The notion of sex selection isn’t too shocking in Texas, since many people know it has been tried as a way to produce more bulls from a herd of cattle. But now the technique for human sex selection is being marketed around the world by its inventor, Dr. Ronald Ericsson, founder of Gametrics Ltd. of Sausalito, California.

Dr. Stacy R. Stephens, a specialist in human infertility, obtained a license this summer to practice the patented process at his office in the Perot building. Since then, he says, he’s seen or talked to hundreds of healthy couples from around the Southwest who are interested in choosing the sex of their child. He reminds them, however, that the Ericsson technique has a 75 to 80 percent chance of producing boy babies. About half of the couples who inquire want a girl, he says, but the technique for that is still being developed.

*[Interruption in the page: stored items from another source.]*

(** ** Ingest *)

(** X1.  An upload whose name does not end in [.pdf] is rejected with a
    400 before the handler touches anything: the world is exactly as it
    was, not even the temp directory is made. *)
Theorem non_pdf_upload_rejected env file w :
  is_pdf_name file = false →
  result (upload_document env file w)
  = Raise (HTTPException 400 "Only PDF files are allowed")
  ∧ final (upload_document env file w) = w.
Proof.
  intros Hname. upload_paths env file w; try congruence. done.
Qed.

(** X1 on a non-empty [notes.txt] *)
Lemma non_pdf_upload_rejected_witness :
  result (upload_document demo_env
            {| file_name := "notes.txt"; file_bytes := pdf_bytes |} demo_world)
  = Raise (HTTPException 400 "Only PDF files are allowed").
Proof.
  apply (non_pdf_upload_rejected demo_env
           {| file_name := "notes.txt"; file_bytes := pdf_bytes |} demo_world).
  reflexivity.
Defined.

(** X4.  An ingest succeeds only when the name is a PDF name, the
    upload is not empty, every collaborator has answered (Cloudinary, the
    PDF loader, the embedder, the save of the index, MongoDB) and the new
    identity does not collide under a unique index: if one of these is
    missing, the ingest fails. *)
Theorem ingest_succeeds_only_if env file w :
  succeeded (result (upload_document env file w)) →
  ∃ r pages, ingest_conditions env file w r pages.
Proof.
  unfold ingest_conditions.
  intros Hok. upload_paths env file w; try (destruct Hok; fail).
  exists r, pages. done.
Qed.

(** X4 on the demo ingest *)
Lemma ingest_succeeds_only_if_witness :
  ∃ r pages, ingest_conditions demo_env demo_file empty_world r pages.
Proof.
  apply (ingest_succeeds_only_if demo_env demo_file empty_world).
  vm_compute. exact I.
Defined.

(** X5.  What a successful ingest leaves behind: one record appended at
    the end of the Registry, carrying the original file name, the URL and
    date Cloudinary reported and the path [vector_stores/<public id>];
    the index saved at that path, holding the chunks of the loaded pages;
    the blob with the uploaded bytes; no temporary file; and the response
    is that record without its index path.  The three effects happen in
    the order blob, index, record. *)
Theorem successful_ingest_effects env file w resp :
  result (upload_document env file w) = Return resp →
  ∃ r pages,
    cloudinary_reply env (requested_public_id env) (file_bytes file) = Ok r
    ∧ pdf_reply env (file_bytes file) = Ok pages
    ∧ resp = to_response (new_document env file r)
    ∧ documents_collection (final (upload_document env file w))
      = documents_collection w ++ [new_document env file r]
    ∧ vector_stores (final (upload_document env file w))
      = <[persistent_path r := split_documents env 1000 0 pages]>
          (vector_stores w)
    ∧ cloudinary (final (upload_document env file w))
      = <[public_id r := file_bytes file]> (cloudinary w)
    ∧ files (final (upload_document env file w)) !! temp_file_path env file
      = None
    ∧ emitted (upload_document env file) w
      = [EvBlobPut (public_id r); EvPersist (persistent_path r);
         EvInsert (new_document env file r)].
Proof.
  intros Hres. upload_paths env file w; try discriminate Hres.
  injection Hres as <-. exists r, pages.
  repeat (split; [done|]). split; [apply lookup_delete_eq | done].
Qed.

(** X5 on the demo ingest *)
Lemma successful_ingest_effects_witness :
  ∃ r pages,
    cloudinary_reply demo_env (requested_public_id demo_env)
      (file_bytes demo_file) = Ok r
    ∧ pdf_reply demo_env (file_bytes demo_file) = Ok pages
    ∧ files (final (upload_document demo_env demo_file empty_world))
      !! temp_file_path demo_env demo_file = None.
Proof.
  destruct (successful_ingest_effects demo_env demo_file empty_world
              (to_response (new_document demo_env demo_file
                              (demo_upload_result "doc_2c3d"))))
    as (r & pages & Hr & Hp & _ & _ & _ & _ & Hf & _).
  - vm_compute. reflexivity.
  - exists r, pages. exact (conj Hr (conj Hp Hf)).
Defined.

(** X6.  A failing ingest never changes the Registry, and it always
    surfaces as an HTTP 400 or an HTTP 500: no other status and no
    exception of another class leaves the handler. *)
Theorem failed_ingest_leaves_registry env file w :
  failed (result (upload_document env file w)) →
  (UnreadableDocument (result (upload_document env file w))
   ∨ InternalError (result (upload_document env file w)))
  ∧ documents_collection (final (upload_document env file w))
    = documents_collection w
  ∧ document_id_unique (final (upload_document env file w))
    = document_id_unique w.
Proof.
  intros Hfail. upload_paths env file w; try (destruct Hfail; fail).
  all: split; [|done].
  all: first [left; eexists; reflexivity | right; eexists; reflexivity].
Qed.

(** X6 on the run with Cloudinary down *)
Lemma failed_ingest_leaves_registry_witness :
  documents_collection (final (upload_document blob_fails_env demo_file demo_world))
  = documents_collection demo_world.
Proof.
  apply (failed_ingest_leaves_registry blob_fails_env demo_file demo_world).
  vm_compute. exact I.
Defined.

(** X7.  When the bytes cannot be loaded as a PDF, the ingest fails with
    a 400 whose detail carries the loader's message, not with the generic
    500, and neither an index nor a record is written. *)
Theorem unparseable_pdf_rejected env file w r msg :
  is_pdf_name file = true →
  file_bytes file ≠ [] →
  cloudinary_reply env (requested_public_id env) (file_bytes file) = Ok r →
  pdf_reply env (file_bytes file) = Fails msg →
  result (upload_document env file w)
  = Raise (HTTPException 400
             ("Failed to load document (PDFium: " +:+ msg +:+ ")"))
  ∧ vector_stores (final (upload_document env file w)) = vector_stores w
  ∧ documents_collection (final (upload_document env file w))
    = documents_collection w.
Proof.
  intros Hpdf Hne Hblob Hload. upload_paths env file w; try congruence.
  assert (msg0 = msg) as -> by congruence. done.
Qed.

(** X7 on bytes the loader refuses *)
Lemma unparseable_pdf_rejected_witness :
  result (upload_document pdf_fails_env demo_file empty_world)
  = Raise (HTTPException 400
             "Failed to load document (PDFium: Failed to load document)").
Proof.
  apply (unparseable_pdf_rejected pdf_fails_env demo_file empty_world
           (demo_upload_result "doc_2c3d") "Failed to load document").
  - vm_compute. reflexivity.
  - discriminate.
  - reflexivity.
  - reflexivity.
Defined.

(** ** Queries *)

Lemma query_success env request w d vs ranked ans :
  query_conditions env request w d vs ranked ans →
  result (query_document env request w)
  = Return {| answer_document_id := request_document_id request;
              answer_query := request_query request;
              answer := ans;
              context := take 3 ranked |}
  ∧ final (query_document env request w) = log (EvRetrieve 3) w.
Proof.
  intros (Hfind & Hd & Hvs & Hrank & Hllm).
  unfold query_document, try_except, find_one, FAISS_load_local,
    create_retrieval_chain, as_retriever, create_stuff_documents_chain,
    internal_server_error, of_reply, gets, modify, raise, mbind, M_bind,
    mret, M_ret, final, result.
  cbv zeta. rewrite Hfind. cbn [fst snd]. rewrite Hd, Hvs. cbn [fst snd].
  rewrite Hrank. cbn [fst snd]. rewrite Hllm. done.
Qed.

The Ericsson technique is based on the fact that sperm carrying Y (male) chromosomes swim faster than sperm carrying X (female) chromosomes. To make the husband’s semen sample more rich with Y sperm, it’s diluted and deposited in a test tube on top of a viscous albumin solution, which is a component of human blood. After about an hour, the Y sperm have concentrated in the albumin, since they arrived there faster than the X sperm. The albumin is collected and further concentrated in another albumin solution. The final “washed” sperm sample is artificially inseminated into the wife, who must be ovulating at the same time. (She helps predict when she is ovulating by observing her body’s temperature variations during the previous month.) Stephens says that conception usually occurs after two tries.

Stephens says that the couples who come to see him about the technique are from all income brackets and are typically in their mid-30s. Usually, they already have one or two children and would like to determine the sex of their last child.

Although it’s logical that the technique could help reduce birth defects in unborn children or reduce the frequency of some hereditary diseases, Stephens says that it hasn’t been verified. The Ericsson process does tend to cleanse the semen sample of defective or weak sperm. (Under a microscope, it’s easy to see the sperm. Some are slow-moving or spin around like pinwheels. Others have two heads or two tails or are in the early stages of development.) Stephens does say that there’s no evidence that the procedure is harmful to developing embryos.

The Gametrics method of sex selection costs between $250 and $350, but Stephens says it’s not a service that is very profitable to his practice because it’s so time-consuming.